後半人生を楽しく安全に、自分らしく過ごすための手だての一つは「住まいのメンテナンス」と提案するのは建築家の天野彰さんだ。
「人生の持ち時間をアナログ時計にたとえると、てっぺんの12時のところは80歳。真下の6時は40歳。つまり人生の折り返しを過ぎたら自身の住まいもメンテナンスの時期だと考えてください。メンテナンスは〝手遅れ〟や〝後悔〟避けるための手だてですから、気力、体力、経済的にも余裕のある今からメンテナンスフリーの家づくりに取り組むことが大切です」
メンテナンスフリーとは修理や手入れが楽で、地震や台風に強く、そうすることで暮らしそのものが楽しくなるような住まいをつくるという意味。
「たとえば時間が経っても腐らない柱と梁、割れやよじれのない基礎、丈夫で長持ちする屋根、地震や台風に耐える家、倒れない家具など。
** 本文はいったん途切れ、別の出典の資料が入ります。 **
(** * mcp-chatbot: intent routing, menu tree and learned-answer similarity

    A shallow embedding of the parts of the chatbot that decide how an
    utterance is answered:

    - [learning_memory.py]: [_normalize_text], [_calculate_similarity],
      [_generate_key], the scoring loop of [find_similar];
    - [menu_tree.py]: [MenuNode], [MenuTree.get_node], [get_root],
      [format_menu], [_get_info_content], [get_child_by_number],
      [find_node_by_keyword], [find_path_to_node];
    - [query_router.py]: [TOOL_MAPPINGS], [LOCATION_NAMES],
      [LOCATION_CANONICAL], [detect_tool], [extract_locations],
      [extract_params], [is_comparison_query], [route_and_execute],
      [_format_comparison];
    - [keyword_detector.py]: [detect_intent], [build_database_query];
    - [tool_executor.py]: [ToolExecutor.execute], [is_available];
    - [related_options_finder.py]: [find_related_options].

    Python [str] values are lists of Unicode code points, Python [float]s
    are IEEE-754 binary64 numbers (Rocq's primitive floats), Python sets
    are [gset]s, and [dict]s are association lists where insertion order
    is observable and [gmap]s where it is not.  What the code borrows from
    the Python runtime (the Unicode character database, [int()],
    [difflib], the [re] engine) is not part of the repository; it enters
    through the type classes of the first section. *)

From Stdlib Require Import ZArith NArith Lia Ascii String.
From Stdlib Require Import PrimFloat FloatAxioms SpecFloat FloatOps Uint63.
From Stdlib Require Import DecimalString.
From Stdlib Require Sorted.
From stdpp Require Import base gmap sets list.

Set Warnings "-inexact-float".
Set Warnings "-clear-no-such-hyp".


Open Scope N_scope.
Open Scope list_scope.

(* ===================================================================== *)
(** * Python text *)
(* ===================================================================== *)

(** A [str] is a sequence of code points; indexing, slicing and [len]
    count code points, as in Python 3. *)
Abbreviation char := N (only parsing).
Abbreviation str := (list N) (only parsing).

(** Source literals are written as UTF-8 Rocq strings and decoded once. *)
Fixpoint utf8_decode (s : string) (need : nat) (acc : N) : str :=
  match s with
  | EmptyString => []
  | String a rest =>
      let b := N_of_ascii a in
      if b <? 128 then b :: utf8_decode rest 0 0
      else if b <? 192 then
        let acc' := acc * 64 + (b - 128) in
        match need with
        | O => utf8_decode rest 0 0
        | S O => acc' :: utf8_decode rest 0 0
        | S n => utf8_decode rest n acc'
        end
      else if b <? 224 then utf8_decode rest 1 (b - 192)
      else if b <? 240 then utf8_decode rest 2 (b - 224)
      else utf8_decode rest 3 (b - 240)
  end.

Definition u (s : string) : str := utf8_decode s 0 0.

(** ["\n"] and [" "]. *)
Definition NL : N := 10.
Definition SP : N := 32.

Definition str_eqb (a b : str) : bool := bool_decide (a = b).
基本部分を強く安全にすることで、将来、要介護になっても暮らしを支えてくれます」
具体的なポイントは3つある。
「インテリアや見た目の前に、建物の構造を見直すこと。構造とは見えない部分にあるもの、つまり基礎(住宅が地面と接するコンクリート部分)や柱や梁、地盤の強度など。基礎は頑丈で、柱や梁は太く、数が多いほうが安全です」
とりわけ基礎はメンテナンスの文字どおり〝土台〟でもある。
「基礎さえ補強しておけば、地盤が多少悪かったとしてもカバーできる部分が大きい。何となくカビ臭い、じめじめするなどの兆候を感じたら床を点検し、必要な補強を加えることで結局は長く暮らし続けられます」
風通しがよく断熱性の高い家にすることは心身の健康によいだけでなく、家の耐久性にとっても欠かせない。具体的な作業の前に、雨が降ったあとに外からわが家を眺めてみることを勧めている(下図参照)。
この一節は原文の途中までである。